Tuesday, February 28, 2012

Pardo Experiments

Cynthia Tinapple's post today at Polymer Clay Daily was about playing with clay, appropriate for me since playing with the clay with no set goal is one of the things that helped me work my way out of my 3 month long polymer slump.  Cynthia played with a crocheted, "granny square" look for polymer, with fabulous results.   Me?  I played with Pardo. 

I experimented with Premo Translucent and Premo Frost last year in an effort to duplicate beach glass, and now it seems all the rage to be trying to duplicate beach glass.  Pardo has lead the way as far as the most realistic efforts, so I thought I'd get some and see how I could wreck it, er, I mean, see what I could do with it.

One of the things I love most about polymer clay is its versatility.  I love to use it in ways it shouldn't work, so when it does, I get a little happy buzz.  A "yay me, I did it" kind of thing.  

Anyway, I have heard that Pardo, a modeling compound out of Germany marketed by Viva Decor and sold online in jars by polyplayclay.com, offers a more translucent clay than the other manufacturers.  Pardo is made from pure beeswax and other natural ingredients and does not contain any phthalates.

It proved a bit of a challenge for me.  Nothing like being in a slump AND being challenged, right?   So, I donned my mad scientist goggles and put old Frankenstein in the corner for the day and got down to it.  The first thing I had to do was stop trying to make it act like regular polymer clay.  It looks different, it feels different, it even smells different.  The packaging says it has no smell, but I easily detected the pleasant scent of beeswax.  I also liked the the feel of it, too, just slightly waxy, but not sticky like polymer.  There was no icky residue on my hands. 

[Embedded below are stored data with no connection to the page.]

Lemma route_None server target :
  route server target = None <->
  Forall (fun l => ~ location_matches target l) (locations server).
Proof.
  unfold route. split.
  - destruct (find_exact _ _) eqn:Ee; [done|].
    intros [_ E]%fmap_None%max_by_length_None. apply Forall_lookup. intros i l Hl Hm.
    unfold location_matches in Hm. destruct (matcher l) as [p|p] eqn:Em; subst.
    + by apply (proj1 (find_exact_None _ _) Ee i l).
    + assert (prefix_candidate target l = Some (len p, action l)) as Hc
        by (apply prefix_candidate_Some; eauto).
      pose proof (omap_lookup_fwd _ _ _ _ _ Hl Hc) as Hj. by rewrite E in Hj.
  - intros H. rewrite Forall_lookup in H.
    assert (find_exact (locations server) target = None) as ->.
    { apply find_exact_None. intros j l Hl Hm. apply (H j l Hl).
      unfold location_matches. by rewrite Hm. }
    apply fmap_None, max_by_length_None. split; [done|].
    destruct (omap _ _) as [|y ys] eqn:E; [done|]. exfalso.
    destruct (omap_lookup_bwd (prefix_candidate target) (locations server) 0 y)
      as (i & l & Hl & Hc & _); [by rewrite E|]. destruct y as [k a].
    apply prefix_candidate_Some in Hc as (p & Hp & Hs & _). apply (H i l Hl).
    unfold location_matches. by rewrite Hp.
Qed.

(** The first element satisfying a test. *)
Lemma find_Some_first {A} (f : A -> bool) l x :
  List.find f l = Some x <->
  exists i, l !! i = Some x /\ f x = true /\
    forall j y, (j < i)%nat -> l !! j = Some y -> f y = false.
Proof.
  induction l as [|a l IH]; simpl.
  { split; [done|]. intros (i & Hi & _). by rewrite lookup_nil in Hi. }
  destruct (f a) eqn:E.
  - split.
    + intros [= <-]. exists 0%nat. split_and!; try done. lia.
    + intros ([|i] & Hi & Hf & Hmin); simplify_eq/=; [done|].
      specialize (Hmin 0%nat a ltac:(lia) eq_refl). congruence.
  - rewrite IH. split.
    + intros (i & Hi & Hf & Hmin). exists (S i). split_and!; try done.
      intros [|j] y Hj Hy; simplify_eq/=; [done|]. eapply Hmin; [|done]. lia.
    + intros ([|i] & Hi & Hf & Hmin); simplify_eq/=; [congruence|].
      exists i. split_and!; try done.
      intros j y Hj Hy. apply (Hmin (S j) y); [lia|done].
Qed.

Lemma select_server_Some indices d request servers host :
  request_host request = Some host ->
  forall i, List.find (serves_host servers host) indices = Some i ->
  select_server indices d request servers = i.
Proof. intros Hh i Hi. unfold select_server. by rewrite Hh, Hi. Qed.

I tried Pardo in two formats, the small balls packed in a plastic jar which I purchased six of online from polyclayplay.com; and the brick slab form I bought from my local Hobby Lobby.  Hobby Lobby sells online now, and the bricks and balls are also both offered in their virtual store, and cheaper than I could find anywhere else. 

I do think I got an old batch of balls.  They were very hard to condition.  I tried flattening them with my roller, and they crumbled and would not go back together.  The packaging does not contain any instructions on how to bring them back to life, and it would have compromised my scientific findings, doncha know, to add liquid Kato, so I threw away the entire jar (more on that stupid jar later.)  The next jar I opened was marginally better, although I had to slice the balls and run them through the pasta machine a BUNCH of times to get them pliable.   I finally pieced together enough of them to equal about 2 ounces, although the jar says there is 2.7 oz. in each.  I'm wondering if they didn't take the weight of the jar into consideration when calculating that.  I got a scooch under 2 1/2 ounces, but there were some crumbles that got left in bottom of the pasta machine, so that's probably why.

Then, just for the heck of it, I sliced and conditioned one of the 2.1 ounce bricks to see if the clay in the jar equalled the amount of clay in slab form.  I could tell there was less clay in the brick, but not much.  The brick was a whole lot easier to condition, just a few quick turns of the pasta machine and it was good to go.  

The jar was extremely annoying.  It is supposed to be more convenient, with its own screw on top for storing, but all I could think of was that I was paying for air and the weight of the dang jar.  The price for one jar was $4.95.  The price for a 2.1 ounce brick was $2.97, on sale from $3.49.  If the purpose was to make small pieces in a manageable size, I think square pieces or rectangles packaged in a square or rectangle package would have been better, something along the lines of the old, scored Studio bricks would be perfect.   But maybe I'm being too picky?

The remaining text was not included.